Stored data
------------------------------------------------------------

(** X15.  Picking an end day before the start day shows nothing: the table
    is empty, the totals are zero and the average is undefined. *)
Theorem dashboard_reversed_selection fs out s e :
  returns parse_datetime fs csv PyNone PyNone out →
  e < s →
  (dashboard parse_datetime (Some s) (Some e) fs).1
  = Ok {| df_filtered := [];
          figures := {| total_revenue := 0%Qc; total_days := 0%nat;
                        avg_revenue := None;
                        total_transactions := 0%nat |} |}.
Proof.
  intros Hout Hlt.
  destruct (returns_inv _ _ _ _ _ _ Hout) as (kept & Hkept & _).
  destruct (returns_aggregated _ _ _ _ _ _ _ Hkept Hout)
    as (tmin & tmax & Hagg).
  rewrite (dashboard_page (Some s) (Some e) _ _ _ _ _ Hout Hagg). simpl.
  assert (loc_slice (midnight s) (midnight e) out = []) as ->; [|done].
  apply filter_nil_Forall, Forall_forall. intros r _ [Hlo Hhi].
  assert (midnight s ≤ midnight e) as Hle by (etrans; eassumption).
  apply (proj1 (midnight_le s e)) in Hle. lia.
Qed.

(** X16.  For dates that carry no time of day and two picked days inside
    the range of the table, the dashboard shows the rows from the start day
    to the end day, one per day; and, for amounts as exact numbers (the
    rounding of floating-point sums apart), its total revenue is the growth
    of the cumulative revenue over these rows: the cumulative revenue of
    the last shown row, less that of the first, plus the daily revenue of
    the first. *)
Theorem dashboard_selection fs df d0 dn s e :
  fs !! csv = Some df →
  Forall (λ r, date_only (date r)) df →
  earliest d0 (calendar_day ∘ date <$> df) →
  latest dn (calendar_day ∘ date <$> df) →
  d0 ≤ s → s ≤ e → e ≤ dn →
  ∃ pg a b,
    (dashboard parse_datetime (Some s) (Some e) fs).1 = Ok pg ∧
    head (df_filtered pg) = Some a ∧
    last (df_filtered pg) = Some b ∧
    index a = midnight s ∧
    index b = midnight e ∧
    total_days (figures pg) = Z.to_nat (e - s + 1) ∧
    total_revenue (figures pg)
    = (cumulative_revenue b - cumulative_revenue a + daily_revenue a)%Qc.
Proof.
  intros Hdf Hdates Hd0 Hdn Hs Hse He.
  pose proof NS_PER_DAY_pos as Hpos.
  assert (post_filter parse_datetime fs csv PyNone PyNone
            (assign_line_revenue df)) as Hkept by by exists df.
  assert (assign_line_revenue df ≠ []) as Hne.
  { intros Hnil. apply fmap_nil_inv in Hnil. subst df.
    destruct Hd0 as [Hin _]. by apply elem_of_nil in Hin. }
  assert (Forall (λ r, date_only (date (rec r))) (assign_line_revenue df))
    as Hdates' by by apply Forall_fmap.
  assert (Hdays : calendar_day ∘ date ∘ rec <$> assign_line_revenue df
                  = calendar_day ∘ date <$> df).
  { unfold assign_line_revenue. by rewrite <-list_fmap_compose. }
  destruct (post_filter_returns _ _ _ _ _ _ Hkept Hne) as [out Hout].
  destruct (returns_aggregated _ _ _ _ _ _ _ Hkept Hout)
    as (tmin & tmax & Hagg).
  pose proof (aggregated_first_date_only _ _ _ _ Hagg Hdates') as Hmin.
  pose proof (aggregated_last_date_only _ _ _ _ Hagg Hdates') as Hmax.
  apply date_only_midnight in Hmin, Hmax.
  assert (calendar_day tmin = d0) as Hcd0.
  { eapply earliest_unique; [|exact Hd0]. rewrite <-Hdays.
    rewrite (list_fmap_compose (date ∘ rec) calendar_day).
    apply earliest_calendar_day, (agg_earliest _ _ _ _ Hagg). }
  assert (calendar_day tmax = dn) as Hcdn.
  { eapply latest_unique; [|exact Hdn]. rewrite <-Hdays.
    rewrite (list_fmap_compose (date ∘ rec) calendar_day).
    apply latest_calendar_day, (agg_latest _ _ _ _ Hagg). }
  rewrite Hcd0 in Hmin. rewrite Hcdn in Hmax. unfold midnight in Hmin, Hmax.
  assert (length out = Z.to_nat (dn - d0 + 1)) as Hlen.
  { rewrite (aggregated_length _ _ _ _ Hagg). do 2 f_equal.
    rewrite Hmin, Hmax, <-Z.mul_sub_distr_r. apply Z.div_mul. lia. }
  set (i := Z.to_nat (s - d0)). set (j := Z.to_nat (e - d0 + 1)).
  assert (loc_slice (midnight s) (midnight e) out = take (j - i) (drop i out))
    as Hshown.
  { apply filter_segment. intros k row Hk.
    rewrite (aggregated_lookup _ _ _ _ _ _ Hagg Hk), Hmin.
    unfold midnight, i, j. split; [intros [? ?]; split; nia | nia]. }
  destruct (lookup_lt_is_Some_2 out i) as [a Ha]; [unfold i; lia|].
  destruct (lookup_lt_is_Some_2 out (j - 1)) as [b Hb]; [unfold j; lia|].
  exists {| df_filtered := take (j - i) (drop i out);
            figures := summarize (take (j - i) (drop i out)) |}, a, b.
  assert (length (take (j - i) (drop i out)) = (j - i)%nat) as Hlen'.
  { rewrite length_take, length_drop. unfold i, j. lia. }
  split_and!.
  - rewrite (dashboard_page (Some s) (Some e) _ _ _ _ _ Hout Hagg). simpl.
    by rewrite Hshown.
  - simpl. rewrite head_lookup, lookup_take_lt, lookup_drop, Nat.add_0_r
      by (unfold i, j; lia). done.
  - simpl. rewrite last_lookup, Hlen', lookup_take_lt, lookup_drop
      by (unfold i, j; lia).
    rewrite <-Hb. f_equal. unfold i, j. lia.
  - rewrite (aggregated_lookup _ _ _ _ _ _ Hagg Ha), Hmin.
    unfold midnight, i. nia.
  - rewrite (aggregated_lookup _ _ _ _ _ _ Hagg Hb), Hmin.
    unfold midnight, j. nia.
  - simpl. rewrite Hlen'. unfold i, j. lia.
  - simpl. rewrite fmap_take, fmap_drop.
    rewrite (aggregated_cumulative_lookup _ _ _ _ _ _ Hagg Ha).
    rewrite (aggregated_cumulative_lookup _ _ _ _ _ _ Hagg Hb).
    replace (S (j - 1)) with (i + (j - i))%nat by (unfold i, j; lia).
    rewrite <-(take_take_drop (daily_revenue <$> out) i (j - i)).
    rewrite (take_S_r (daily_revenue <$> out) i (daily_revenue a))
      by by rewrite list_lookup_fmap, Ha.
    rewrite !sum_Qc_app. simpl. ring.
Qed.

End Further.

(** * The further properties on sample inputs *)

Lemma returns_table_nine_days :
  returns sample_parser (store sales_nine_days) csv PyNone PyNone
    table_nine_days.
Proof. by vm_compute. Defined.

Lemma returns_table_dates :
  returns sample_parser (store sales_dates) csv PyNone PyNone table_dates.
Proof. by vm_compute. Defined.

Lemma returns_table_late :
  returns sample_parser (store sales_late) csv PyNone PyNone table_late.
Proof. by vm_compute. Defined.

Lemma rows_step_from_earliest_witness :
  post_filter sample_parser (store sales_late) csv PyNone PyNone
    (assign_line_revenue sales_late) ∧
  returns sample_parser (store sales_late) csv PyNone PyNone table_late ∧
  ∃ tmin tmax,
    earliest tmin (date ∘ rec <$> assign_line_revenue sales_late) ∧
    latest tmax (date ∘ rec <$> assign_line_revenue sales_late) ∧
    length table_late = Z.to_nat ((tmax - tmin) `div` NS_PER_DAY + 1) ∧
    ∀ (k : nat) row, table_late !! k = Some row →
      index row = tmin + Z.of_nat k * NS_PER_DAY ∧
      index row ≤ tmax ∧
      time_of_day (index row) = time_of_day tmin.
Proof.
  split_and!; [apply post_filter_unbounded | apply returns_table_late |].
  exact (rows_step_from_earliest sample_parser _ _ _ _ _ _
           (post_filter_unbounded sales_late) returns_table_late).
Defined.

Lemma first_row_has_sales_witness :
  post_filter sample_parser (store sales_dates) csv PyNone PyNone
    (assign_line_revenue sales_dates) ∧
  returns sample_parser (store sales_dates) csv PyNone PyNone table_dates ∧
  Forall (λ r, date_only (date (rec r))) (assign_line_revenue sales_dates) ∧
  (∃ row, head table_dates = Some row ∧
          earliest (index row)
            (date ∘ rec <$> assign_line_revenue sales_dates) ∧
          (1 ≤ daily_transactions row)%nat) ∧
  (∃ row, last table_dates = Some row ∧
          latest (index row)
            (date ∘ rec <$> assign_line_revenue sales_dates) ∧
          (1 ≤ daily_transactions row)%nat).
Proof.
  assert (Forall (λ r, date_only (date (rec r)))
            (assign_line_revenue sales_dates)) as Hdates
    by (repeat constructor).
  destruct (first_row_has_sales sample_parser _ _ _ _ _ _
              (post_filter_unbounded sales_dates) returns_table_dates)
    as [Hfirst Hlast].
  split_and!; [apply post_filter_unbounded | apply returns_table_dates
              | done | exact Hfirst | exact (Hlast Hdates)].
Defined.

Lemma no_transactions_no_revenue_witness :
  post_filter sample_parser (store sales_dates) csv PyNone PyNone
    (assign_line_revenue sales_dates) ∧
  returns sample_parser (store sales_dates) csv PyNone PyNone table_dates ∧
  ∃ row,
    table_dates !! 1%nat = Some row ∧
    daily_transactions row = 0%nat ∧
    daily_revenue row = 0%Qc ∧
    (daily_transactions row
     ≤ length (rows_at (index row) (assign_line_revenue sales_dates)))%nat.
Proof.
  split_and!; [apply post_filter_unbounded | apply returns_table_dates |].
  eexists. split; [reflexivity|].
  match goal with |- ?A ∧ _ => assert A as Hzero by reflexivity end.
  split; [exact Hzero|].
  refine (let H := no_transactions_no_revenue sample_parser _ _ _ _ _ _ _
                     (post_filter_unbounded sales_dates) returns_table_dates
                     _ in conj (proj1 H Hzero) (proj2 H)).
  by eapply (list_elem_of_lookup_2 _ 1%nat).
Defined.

------------------------------------------------------------

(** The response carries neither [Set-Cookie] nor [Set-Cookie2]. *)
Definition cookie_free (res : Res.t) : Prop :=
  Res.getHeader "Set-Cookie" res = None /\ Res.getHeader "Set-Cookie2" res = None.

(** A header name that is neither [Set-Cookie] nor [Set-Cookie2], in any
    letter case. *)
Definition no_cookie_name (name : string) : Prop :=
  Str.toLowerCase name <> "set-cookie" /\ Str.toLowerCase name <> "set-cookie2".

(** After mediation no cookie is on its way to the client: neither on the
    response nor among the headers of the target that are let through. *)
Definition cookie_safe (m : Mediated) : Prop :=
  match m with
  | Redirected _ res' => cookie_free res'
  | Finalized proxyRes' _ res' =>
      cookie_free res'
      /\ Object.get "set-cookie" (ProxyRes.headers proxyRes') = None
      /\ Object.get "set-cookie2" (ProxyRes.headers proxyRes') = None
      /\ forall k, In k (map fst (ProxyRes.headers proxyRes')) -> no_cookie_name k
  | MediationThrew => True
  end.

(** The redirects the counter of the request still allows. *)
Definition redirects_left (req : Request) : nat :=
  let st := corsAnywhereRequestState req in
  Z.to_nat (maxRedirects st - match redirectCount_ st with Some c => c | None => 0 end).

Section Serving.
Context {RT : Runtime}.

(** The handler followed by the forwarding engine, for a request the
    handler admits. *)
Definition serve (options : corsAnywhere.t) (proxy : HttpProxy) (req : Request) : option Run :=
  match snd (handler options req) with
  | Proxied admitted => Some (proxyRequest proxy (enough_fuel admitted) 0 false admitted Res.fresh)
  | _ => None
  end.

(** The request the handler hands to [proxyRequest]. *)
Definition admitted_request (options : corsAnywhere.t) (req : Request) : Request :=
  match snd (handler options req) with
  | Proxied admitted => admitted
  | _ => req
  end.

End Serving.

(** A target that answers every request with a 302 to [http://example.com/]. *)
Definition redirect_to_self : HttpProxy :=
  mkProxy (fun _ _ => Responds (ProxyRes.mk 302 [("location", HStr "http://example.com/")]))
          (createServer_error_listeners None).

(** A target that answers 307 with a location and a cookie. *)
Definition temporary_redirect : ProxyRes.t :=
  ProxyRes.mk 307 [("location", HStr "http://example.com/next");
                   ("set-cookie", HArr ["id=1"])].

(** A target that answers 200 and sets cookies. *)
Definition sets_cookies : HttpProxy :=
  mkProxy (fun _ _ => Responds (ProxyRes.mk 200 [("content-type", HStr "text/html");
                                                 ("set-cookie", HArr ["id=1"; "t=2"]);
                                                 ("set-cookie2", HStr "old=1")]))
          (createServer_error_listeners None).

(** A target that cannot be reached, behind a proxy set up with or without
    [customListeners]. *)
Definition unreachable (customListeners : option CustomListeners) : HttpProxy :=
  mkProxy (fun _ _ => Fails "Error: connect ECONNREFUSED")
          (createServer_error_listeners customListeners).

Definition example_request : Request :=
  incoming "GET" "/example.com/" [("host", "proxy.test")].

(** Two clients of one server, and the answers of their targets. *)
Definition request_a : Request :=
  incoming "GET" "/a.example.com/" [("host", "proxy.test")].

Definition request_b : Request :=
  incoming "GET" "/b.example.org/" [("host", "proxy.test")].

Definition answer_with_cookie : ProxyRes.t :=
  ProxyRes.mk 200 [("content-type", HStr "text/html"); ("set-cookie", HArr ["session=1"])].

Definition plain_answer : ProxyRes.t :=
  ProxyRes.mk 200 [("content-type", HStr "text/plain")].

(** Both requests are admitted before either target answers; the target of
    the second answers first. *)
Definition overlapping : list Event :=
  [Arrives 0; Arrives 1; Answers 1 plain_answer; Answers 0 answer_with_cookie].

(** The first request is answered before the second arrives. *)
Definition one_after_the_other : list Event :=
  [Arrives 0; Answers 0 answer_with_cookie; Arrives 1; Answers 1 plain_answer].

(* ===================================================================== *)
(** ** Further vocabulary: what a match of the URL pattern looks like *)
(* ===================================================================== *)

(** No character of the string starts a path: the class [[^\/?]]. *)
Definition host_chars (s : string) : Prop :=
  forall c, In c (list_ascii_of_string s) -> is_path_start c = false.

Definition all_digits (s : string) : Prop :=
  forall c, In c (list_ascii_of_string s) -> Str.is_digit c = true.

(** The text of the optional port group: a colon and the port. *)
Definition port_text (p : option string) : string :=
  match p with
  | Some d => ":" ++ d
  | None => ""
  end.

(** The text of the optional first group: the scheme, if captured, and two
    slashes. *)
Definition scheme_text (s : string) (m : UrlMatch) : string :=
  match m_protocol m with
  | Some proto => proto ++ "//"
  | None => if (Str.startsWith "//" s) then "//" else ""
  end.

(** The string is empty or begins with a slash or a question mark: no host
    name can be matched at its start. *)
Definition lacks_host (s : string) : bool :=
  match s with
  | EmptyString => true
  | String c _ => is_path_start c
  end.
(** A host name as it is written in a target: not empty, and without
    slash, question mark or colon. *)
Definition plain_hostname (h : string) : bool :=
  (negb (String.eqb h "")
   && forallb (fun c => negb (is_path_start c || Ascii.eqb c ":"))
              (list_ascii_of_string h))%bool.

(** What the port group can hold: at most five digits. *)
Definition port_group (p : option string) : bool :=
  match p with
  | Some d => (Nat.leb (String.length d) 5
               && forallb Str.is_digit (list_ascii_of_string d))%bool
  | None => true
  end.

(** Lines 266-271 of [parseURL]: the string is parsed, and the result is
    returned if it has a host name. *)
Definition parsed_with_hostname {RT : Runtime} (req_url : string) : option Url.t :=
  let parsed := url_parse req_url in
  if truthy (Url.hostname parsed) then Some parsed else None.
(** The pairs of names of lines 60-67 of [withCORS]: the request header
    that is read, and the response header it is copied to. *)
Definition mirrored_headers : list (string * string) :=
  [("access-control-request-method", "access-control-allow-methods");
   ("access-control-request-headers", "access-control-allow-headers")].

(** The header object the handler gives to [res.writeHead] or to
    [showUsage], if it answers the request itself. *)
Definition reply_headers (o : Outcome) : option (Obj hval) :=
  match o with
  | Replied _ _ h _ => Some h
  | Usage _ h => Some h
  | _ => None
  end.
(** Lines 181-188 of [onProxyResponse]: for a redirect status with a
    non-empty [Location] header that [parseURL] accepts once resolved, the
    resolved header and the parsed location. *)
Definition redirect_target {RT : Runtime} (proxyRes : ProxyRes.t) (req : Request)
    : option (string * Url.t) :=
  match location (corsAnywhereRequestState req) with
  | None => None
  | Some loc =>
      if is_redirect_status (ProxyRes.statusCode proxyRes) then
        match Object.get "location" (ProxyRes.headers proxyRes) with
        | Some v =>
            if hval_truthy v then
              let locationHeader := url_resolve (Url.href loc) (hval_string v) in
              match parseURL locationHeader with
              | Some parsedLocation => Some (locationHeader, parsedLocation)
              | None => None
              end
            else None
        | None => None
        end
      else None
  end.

------------------------------------------------------------

> [The problem]
Once you find the line with "nothing: the table" above, print it and every line after it up to and including the line with "destruct (returns_inv _", exactly as written and nothing else.

> [Answer section]
(** X15.  Picking an end day before the start day shows nothing: the table
    is empty, the totals are zero and the average is undefined. *)
Theorem dashboard_reversed_selection fs out s e :
  returns parse_datetime fs csv PyNone PyNone out →
  e < s →
  (dashboard parse_datetime (Some s) (Some e) fs).1
  = Ok {| df_filtered := [];
          figures := {| total_revenue := 0%Qc; total_days := 0%nat;
                        avg_revenue := None;
                        total_transactions := 0%nat |} |}.
Proof.
  intros Hout Hlt.
  destruct (returns_inv _ _ _ _ _ _ Hout) as (kept & Hkept & _).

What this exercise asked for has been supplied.